Despite my intimidation, I felt committed. After resolving to not turn around I did some deep breathing exercises and reminded myself that the world is a good place.
I felt resolute peace despite my environment. I'm really glad we did it.

Anyways... sorry that was a big side note... back to the cast:

Bodhi. SoHum big surf bro-bra. He owns the house we rented and knows just about everybody I know in NorCal. It was really nice to have somebody that understood my situation and so graciously extend an offer to stay longer. Thanks Bodhi.

Mini Bodhi... who I only met briefly.

The boat.

The rods.

The boards.

The locals...
Who learn very quickly might I add...

They thought I was crazy at first. Ha.

The Plotline:

If something's broke... get creative.

(Yes that's a Pam spray oil can extending that exhaust pipe that just fell off our truck. No worries, a nylon belt did the trick for the rest of the way.)

(Yes that's a bungee chord we used to fix the door that suddenly stopped closing. Could've had something to do with the door handle that was now a shoestring tied to a bent coat-hanger.)

The Main Point:

Over and Out.


Jiquilillo, Nicaragua

This sketch explains everything best.

My travel plans have shifted slightly... I was supposed to be on an airplane right now going to the UK. I've decided to stay in Nicaragua on my own instead. On May 29th I will commence a three day journey in and out of airports "straight" to Bali, Indonesia. (Managua, to Miami, to London, to Kuala Lumpur, to Denpasar.)

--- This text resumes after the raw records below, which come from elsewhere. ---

Lemma sim_write k s a ca l : stands_for k s a -> cork_entry_ok (ca, l) ->
  let '(s', r) := answered (fun _ => Success) (writeCluster ca l s) in
  let '(a', r') := spec_write ca l a in stands_for (S k) s' a' /\ r = r'.
Proof.
  intros Hsf He. unfold spec_write. destruct (a_names a) as [|u us] eqn:En.
  - assert (corks_ s = []) as Ec.
    { apply fmap_nil_inv with (f := fst). by rewrite (sf_names _ _ _ Hsf). }
    rewrite writeCluster_uncorked by done. cbn. split; [|done]. eapply sf_mono; [|done]. lia.
  - assert (corks_ s <> []) as Hne by (intros E; pose proof (sf_names _ _ _ Hsf) as Hn; rewrite E, En in Hn; done).
    destruct (writeCluster_runs 0 s ca l (sf_good _ _ _ Hsf) He Hne) as ([] & s' & E & Hg & Hv & Hn & Hu & _ & _).
    unfold answered. rewrite E. cbn [fst snd]. split; [|done]. split; cbn [a_map a_names a_last]; try done.
    + intros ca' Hca'. rewrite Hv. case_decide; [done|]. by apply Hsf.
    + by rewrite Hn, (sf_names _ _ _ Hsf).
    + by rewrite Hu, (sf_last _ _ _ Hsf).
    + unfold writeCluster, mbind, mget, fail_unless, mmodify, mret in E.
      destruct (negb (length (corks_ s) =? 0)%nat); [|discriminate]. injection E as <-. cbn [with_corks corks_].
      apply write_last_size, Hsf.
Qed.

Lemma sim_cork k s a c : stands_for k s a ->
  let '(s', r) := exec (Cork c) s in let '(a', r') := spec_exec (Cork c) a in stands_for k s' a' /\ r = r'.
Proof.
  intros Hsf. cbn [exec spec_exec]. eapply runs_answered; [apply cork_runs, Hsf|].
  intros [] s' (Hg & Hv & Hu & Hc). split; [|done]. split; cbn [a_map a_names a_last]; try done.
  - intros ca Hca. rewrite Hv. by apply Hsf.
  - rewrite Hc, <- (sf_names _ _ _ Hsf), fmap_last. case_decide; [done|]. by rewrite fmap_app.
  - by rewrite Hu, (sf_last _ _ _ Hsf).
  - rewrite Hc. case_decide; [apply Hsf|]. apply Forall_app. split; [apply Hsf|]. constructor; [cbn; lia|constructor].
Qed.

Lemma sim_uncork k s a c : Z.of_nat k < 2 ^ 32 -> stands_for k s a ->
  let '(s', r) := exec (UnCork c) s in let '(a', r') := spec_exec (UnCork c) a in stands_for k s' a' /\ r = r'.
Proof.
  intros Hk Hsf. cbn [exec spec_exec]. pose proof (sf_names _ _ _ Hsf) as Hn.
  destruct (match c with Some u => bool_decide (head (a_names a) <> Some u) | None => false end) eqn:Ec.
  - destruct c as [u|]; [|done]. apply bool_decide_eq_true in Ec.
    rewrite (unCork_refused s (Some u) u); [done|done|]. rewrite <- Hn in Ec. by destruct (corks_ s).
  - assert (forall u', c = Some u' -> head (a_names a) = Some u') as Hc.
    { intros u' ->. apply bool_decide_eq_false in Ec. by apply dec_stable. }
    clear Ec. destruct (corks_ s) as [|[u m] rest] eqn:Es; cbn in Hn; rewrite <- Hn in *.
    + assert (c = None) as -> by (destruct c as [u'|]; [by specialize (Hc u' eq_refl)|done]).
      unfold unCork, mbind, mget. cbn. by rewrite Es.
    + assert (forall u', c = Some u' -> u' = u) as Hcu by (intros u' E; specialize (Hc u' E); by injection Hc).
      destruct rest as [|[u2 m2] rest]; cbn [fmap list_fmap fst].
      * rewrite (unCork_single s c u m Es Hcu). done.
      * pose proof (sf_size _ _ _ Hsf) as Hz. rewrite Es in Hz. apply Forall_cons in Hz as [Hm Hz]. cbn [snd] in Hm.
        eapply runs_answered; [apply (unCork_runs 0) with (u := u) (m := m) (rest := (u2, m2) :: rest);
          [done|apply Hsf|done|done|done|lia]|].
        intros [] s' []. split; [|done]. split; cbn [a_map a_names a_last]; try done.
        -- intros ca Hca. rewrite u_view0 by done. by apply Hsf.
        -- by rewrite u_corks0.
        -- by rewrite u_corks0.
Qed.

Lemma sim_capacity k s a n : stands_for k s a ->
  let '(s', r) := exec (SetCapacity n) s in let '(a', r') := spec_exec (SetCapacity n) a in stands_for k s' a' /\ r = r'.
Proof.
  intros Hsf. cbn [exec spec_exec]. destruct (Nat.ltb_spec 0 n) as [Hn|Hn].
  - eapply runs_answered; [eapply (set_cache_capacity_runs page_bits zero_weed Hbits 0); [done|apply Hsf|done]|].
    intros [] s' (Hi & Hl & Hp & Hc & Hu). split; [|done]. destruct Hsf as [[? Hgc] Hv Hnm Hla Hz].
    split; rewrite ?Hc, ?Hu; try done; [by split; [|rewrite Hc]|].
    intros ca Hca. rewrite <- Hv by done. unfold view. rewrite Hc.
    destruct (find_in_corks ca (rev (corks_ s))); [done|]. unfold StoreFacts.pentry. by apply same_nth.
  - unfold set_cache_capacity, mbind, fail_unless. rewrite (proj2 (Nat.ltb_ge 0 n)) by done. done.
Qed.

Lemma sim_step k s a o : Z.of_nat k < 2 ^ 32 -> stands_for k s a -> op_ok o ->
  let '(s', r) := exec o s in let '(a', r') := spec_exec o a in stands_for (S k) s' a' /\ r = r'.
Proof.
  intros Hk Hsf Ho.
  assert (forall x y, (let '(s', r) := x in let '(a', r') := y in stands_for k s' a' /\ r = r') ->
    let '(s', r) := x in let '(a', r') := y in stands_for (S k) s' a' /\ r = r' :> answer) as Hmono.
  { intros [s' r] [a' r'] [H ->]. split; [|done]. eapply sf_mono; [|done]. lia. }
  destruct o as [ca|ca l|ca|c|c|n]; cbn [op_ok] in Ho.
  - apply Hmono. cbn [exec spec_exec].
    eapply runs_answered; [apply (readCluster_runs 0); [done|apply Hsf|done]|].
    intros l s' (-> & Hg & HK). split; [|f_equal; by apply Hsf].
    split; rewrite ?(k_corks _ _ _ _ HK), ?(k_uuid _ _ _ _ HK); try done; try apply Hsf.
    intros ca' Hca'. rewrite (keeps_view _ _ _ HK). by apply Hsf.
  - by apply sim_write.
  - apply sim_write; [done|]. split; [done|]. done.
  - apply Hmono. by apply sim_cork.
  - apply Hmono. by apply sim_uncork.
  - apply Hmono. by apply sim_capacity.
Qed.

I'm staying in a small fishing village in northern Nicaragua on the west coast...

A few quick notes of interest on where I'm at:

1. This has been a seldom visited region because it is was the grounds of the revolution about twenty years ago.

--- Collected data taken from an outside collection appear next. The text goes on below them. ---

Lemma open_runs inn full cur nr e p : e ∈ L ->
  in_ok inn (input p) (filepool_ p) (current_sco_ (output p)) ->
  out_ok full cur nr (output p) (filepool_ p) (backendinterface_ p) (new_scos_ p) (rewritten_tlog (tlogs p)) (relocations_tlog (tlogs p)) ->
  (forall n, inn = Some n -> n = sco_of e \/ num_lt n (sco_of e)) ->
  runs (open_sco (sco_of e)) p (fun _ p' => same_output p p' /\
    in_ok (Some (sco_of e)) (input p') (filepool_ p') (current_sco_ (output p)) /\
    (forall n, current_sco_ (output p) = Some n -> filepool_ p' !! n = filepool_ p !! n)).
Proof.
  intros He Hin Hout Hle. unfold open_sco. apply runs_bind, runs_get.
  assert (forall n, current_sco_ (output p) = Some n -> n <> sco_of e) as Hc by (intros n Hn; by apply (cur_fresh _ _ _ _ _ _ _ _ _ n Hout Hn)).
  pose proof (out_backend _ _ _ _ _ _ _ _ _ Hout) as Ho.
  destruct inn as [n|].
  - destruct (in_map _ _ _ _ Hin) as (m & Hm & Hlt).
    destruct (Hle n eq_refl) as [->|Hn].
    + rewrite Hm, smap_find_last.
      * apply runs_bind, runs_verify; [apply bool_decide_eq_true; unfold rbegin; by rewrite last_snoc|].
        apply runs_verify; [done|]. done.
      * intros Hk. rewrite Forall_forall in Hlt. specialize (Hlt _ Hk). unfold num_lt in Hlt. lia.
    + assert (Forall (fun a => num_lt a (sco_of e)) (fst <$> (m ++ [(n, true)]))) as Hall.
      { rewrite fmap_app. apply Forall_app. split; [|by repeat constructor].
        eapply Forall_impl; [exact Hlt|]. intros a Ha. cbn in Ha. unfold num_lt in *. lia. }
      rewrite Hm, smap_find_none.
      2: { intros Hk. rewrite Forall_forall in Hall. specialize (Hall _ Hk). unfold num_lt in Hall. lia. }
      unfold rbegin. rewrite last_snoc. cbn [fmap option_fmap option_map fst].
      apply runs_bind, runs_bind, runs_modify, runs_modify.
      eapply runs_mono; [apply (fetch_runs e full)|]; cbn [input filepool_ backendinterface_ output sconame_map_ buffer_]; [done|done| |by apply Hin| |done|].
      * rewrite Hm, smap_insert_last by done. rewrite fmap_app in *. exact Hall.
      * intros n' [d Hd]. apply lookup_delete_Some in Hd as [Hne Hd].
        destruct (in_files _ _ _ _ Hin n' ltac:(by exists d)) as [[= ->]|?]; [done|done].
      * intros _ p' (Hs & Hi' & Hf'). split; [done|]. split; [done|]. intros n' Hn'. rewrite (Hf' n' Hn').
        apply lookup_delete_ne. intros ->. destruct (in_file _ _ _ _ Hin n' eq_refl) as [(x & Hx & E) _].
        by apply (proj2 (cur_fresh _ _ _ _ _ _ _ _ _ n' Hout Hn') x Hx).
  - rewrite (in_map _ _ _ _ Hin). cbn [SMap.find rbegin last fmap option_fmap option_map].
    apply runs_bind, runs_ret. apply (fetch_runs e full); [done|done| |by apply Hin| |done].
    + by rewrite (in_map _ _ _ _ Hin).
    + intros n Hn. by destruct (in_files _ _ _ _ Hin n Hn).
Qed.

(** The buffer gets the cluster of the entry. *)
Lemma read_runs e p : e ∈ L -> in_ok (Some (sco_of e)) (input p) (filepool_ p) (current_sco_ (output p)) ->
  runs (read_cluster csz (sco_of e) (offset_ (clusterLocation_ e))) p (fun _ p' => same_output p p' /\ filepool_ p' = filepool_ p /\
    buffer_ (input p') = cluster e /\ in_ok (Some (sco_of e)) (input p') (filepool_ p') (current_sco_ (output p))).
Proof.
  intros He Hin. destruct (Hdata e He) as (d & Hd & Hb & Ho & Hl). destruct (in_file _ _ _ _ Hin _ eq_refl) as [_ Hf].
  unfold read_cluster. apply runs_bind, runs_get. rewrite Hf, Hd. apply runs_modify.
  set (off := offset_ (clusterLocation_ e)) in *.
  assert (0 <= off * csz) as H1 by nia. replace ((off + 1) * csz) with (off * csz + csz) in Hl by ring.
  rewrite wrap_id by (unfold fits; lia).
  assert (pread d (Z.to_nat (off * csz)) (buffer_ (input p)) = cluster e) as Hpr.
  { unfold pread. rewrite (in_buf _ _ _ _ Hin).
    replace (take (Z.to_nat csz) (drop (Z.to_nat (off * csz)) d)) with (cluster e) by (unfold cluster; by rewrite Hd).
    rewrite (proj1 (cluster_spec e He)), drop_ge; [by rewrite app_nil_r|]. by rewrite (in_buf _ _ _ _ Hin). }
  split; [done|]. cbn [input filepool_ buffer_]. split; [done|]. split; [done|].
  split; cbn [sconame_map_ buffer_]; try apply Hin. rewrite Hpr. by apply cluster_spec.
Qed.

Definition out_of (full : list (list Entry)) (cur : list Entry) (nr : nat) (p : Pool OS) : Prop :=
  out_ok full cur nr (output p) (filepool_ p) (backendinterface_ p) (new_scos_ p) (rewritten_tlog (tlogs p)) (relocations_tlog (tlogs p)).

(** A SCO of which the name is reused is opened for writing. *)
Lemma reuse_runs P e t nr full p :
  decided P e t nr (to_be_reused_iterator_ (walk p)) (walk p) -> reused_ok nr (to_be_reused_iterator_ (walk p)) ->
  (nr < rank (S t))%nat -> nr = length full -> current_sco_ (output p) = None ->
  in_ok (Some (sco_of e)) (input p) (filepool_ p) None -> e ∈ L ->
  out_ok full [] nr (mkOutput None 0 (current_sco_name_ (output p)) (checksum_ (output p))) (filepool_ p) (backendinterface_ p)
    (new_scos_ p) (rewritten_tlog (tlogs p)) (relocations_tlog (tlogs p)) ->
  runs reuse_sco p (fun _ p' => exists n, tlogs p' = tlogs p /\ input p' = input p /\ current_sco_ (output p') = Some n /\
    out_of full [] (S nr) p' /\ in_ok (Some (sco_of e)) (input p') (filepool_ p') (Some n) /\
    decided P e t (S nr) (to_be_reused_iterator_ (walk p')) (walk p') /\ reused_ok (S nr) (to_be_reused_iterator_ (walk p'))).
Proof.
  intros Hc Hr Hcap Hnr Hnone Hin HeL Hout. destruct (nth_dead nr (S t) Hcap) as (i & s & Hit & Hi & Hd & Hrk).
  unfold reuse_sco. apply runs_bind, runs_modify. cbn [current_sco_ output]. rewrite Hnone. cbn [current_sco_name_ checksum_].
  apply runs_bind, runs_get. cbn [walk]. rewrite (c_data _ _ _ _ _ _ Hc), length_dat.
  apply runs_bind. eapply runs_mono.
  { apply (reusable_runs t _ nr i s); cbn [walk]; try done; [apply (c_data _ _ _ _ _ _ Hc)| |].
    - destruct (decide (i < to_be_reused_iterator_ (walk p))%nat) as [Hlt|]; [|lia].
      pose proof (Hr i s Hlt Hi Hd). lia.
    - apply lookup_lt_Some in Hi. lia. }
  intros ? p' ->. apply runs_bind, runs_get. unfold with_walk.
  cbn [walk input output tlogs statistics new_scos_ filepool_ backendinterface_ set_reused scodata_ scodata_iterator_ to_be_reused_iterator_].
  rewrite (c_data _ _ _ _ _ _ Hc), (dat_lookup _ _ _ _ Hi). cbn [sconame_].
  destruct (reuse_walk P e t nr i s (walk p) Hc Hi Hd Hrk Hit) as [Hc' Hr'].
  apply runs_bind, runs_verify; [rewrite (c_it _ _ _ _ _ _ Hc); apply Nat.leb_le; lia|].
  apply runs_bind, runs_modify. cbn [walk].
  pose proof (nth_dead_dels i s Hi Hd) as Hdel. rewrite Hrk, Hnr in Hdel.
  destruct (makeNewSCOName_written _ full s _ (out_backend _ _ _ _ _ _ _ _ _ Hout) Hdel (le_n _)) as (Hname & Htgt & Hfree).
  apply runs_bind. apply runs_lift with (newname s); [done|].
  apply runs_bind, runs_modify. cbn [output current_sco_ current_offset_ checksum_].
  assert (filepool_ p !! newname s = None) as Hnf.
  { destruct (filepool_ p !! newname s) as [d|] eqn:E; [|done]. exfalso.
    destruct (in_files _ _ _ _ Hin (newname s) ltac:(by exists d)) as [[= E']|]; [|done].
    by apply (tgt_fresh _ _ e Htgt HeL). }
  unfold newFile. apply runs_bind, runs_bind, runs_get. cbn [filepool_]. rewrite Hnf. apply runs_modify. apply runs_modify.
  cbn [walk input output tlogs statistics new_scos_ filepool_ backendinterface_ current_sco_ current_offset_ current_sco_name_ checksum_].
  exists (newname s). split_and!; [done|done|done| | |exact Hc'|exact Hr'].
  - destruct Hout as [H1 H2 H3 H4 H5 H6 H7 H8 H9]. split; try done. right. exists (newname s).
    cbn [output current_sco_ current_offset_ current_sco_name_ checksum_ filepool_]. split_and!; try done; [by rewrite Hnr|].
    by rewrite lookup_insert_eq.
  - destruct Hin as [H1 H2 H3 H4]. split; try done.
    + intros n Hn. split; [by apply H2|]. rewrite lookup_insert_ne; [by apply H2|].
      injection Hn as <-. by apply (tgt_fresh _ _ e Htgt).
    + intros n. destruct (decide (newname s = n)) as [->|Hne]; [by right|]. rewrite lookup_insert_ne by done.
      intros Hn. left. by destruct (H4 n Hn).
Qed.

(** The SCO that was written goes to the backend. *)
Lemma upload_runs full cur n data p : tgts !! length full = Some n -> scos_of (backendinterface_ p) = written full ->
  filepool_ p !! n = Some data -> data = image cur -> checksum_ (output p) = update Crc32cHw CheckSum_default (image cur) ->
  new_scos_ p = new0 ++ take (length full) tgts ->
  runs (upload n n) p (fun _ p' => exists o', p' = mkPool (walk p) (input p) (output p) (tlogs p) (statistics p)
    (new0 ++ take (S (length full)) tgts) (filepool_ p) o' /\ scos_of o' = written (full ++ [cur])).
Proof.
  intros Hn Ho Hf -> Hcs Hns. unfold upload. apply runs_bind, runs_get.
  pose proof (tgts_lookup _ _ Hn) as (s & Hs & E & Hin & Hd).
  apply runs_bind, runs_verify.
  { rewrite sco_exists_spec, bool_decide_eq_false_2; [done|]. rewrite Ho. intros [d Hw].
    rewrite written_none in Hw; [done|rewrite E; by apply newname_spec|].
    intros i Hi Hi'. pose proof (NoDup_lookup _ _ _ _ tgts_NoDup Hi' Hn). lia. }
  rewrite Hf. destruct (sco_write_spec n (image cur) (checksum_ (output p)) (backendinterface_ p) Hcs) as (o' & Hw & Ho').
  apply runs_bind. unfold on_backend. eexists tt, _. rewrite Hw. split; [done|].
  apply runs_modify. exists o'. cbn. split.
  - f_equal. rewrite Hns, <- app_assoc. by rewrite (take_S_r _ _ _ Hn).
  - by rewrite Ho', Ho, (written_snoc _ _ _ Hn).
Qed.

2. There is still no law here... but that doesn't mean people aren't punished for crimes. Quite the opposite in fact... lawless areas tend to lead to harsher punishment. If you want to hear some interesting stories when I get back, ask me about this one later.

3. Not to worry, because I have teenage boys armed and supposedly quite skilled with machetes (that are also my incredibly sweet spanish teachers now) guarding my house day and night for two dollars a day. The older one also walks with me if I need to leave the house for any reason after dark.

4. They have the highest paying job in town by far.

5. The house also came with three guard dogs that I may try to smuggle home.

6. A horse is being delivered tomorrow that will be mine for the week and tied to a tree out front for easy access thanks to Bodhi, my new hero.

7. Surf's up. WAY too up. I can't hang, but luckily my new hero has managed to get a tow rope here and I've managed to surf with a line behind a village fishing boat. Getting on the boat again tuesday with the two French chefs that I have grown to genuinely adore over the last three days. (I think they may have gotten it wrong when they said food is the way to a man's heart.) Even though they are about forty five minutes away on dirt roads by car, I've gone to eat at their place for the last three days in a row. Magnificent food and great company was had by all... and will probably be had again.

I'm going to write more and explain myself soon... but not today because it's partly cloudy and if a cloud passes over here this place will loose power and their satellite functions... which looks like it may happen soon. It's also a bit of a hike to this place, and I'm really burnt out on email journeys, so I may not return here until the end of the week.

Since I have three days in airports after that, I may just wait until then! Sure to be a bit better as far as the connection goes.

Love to you all.


Granada, Nicaragua

Becky - Remember that shot from Seattle before our last trip? Hmmmmmmmmm... this time it happened from a horse carriage.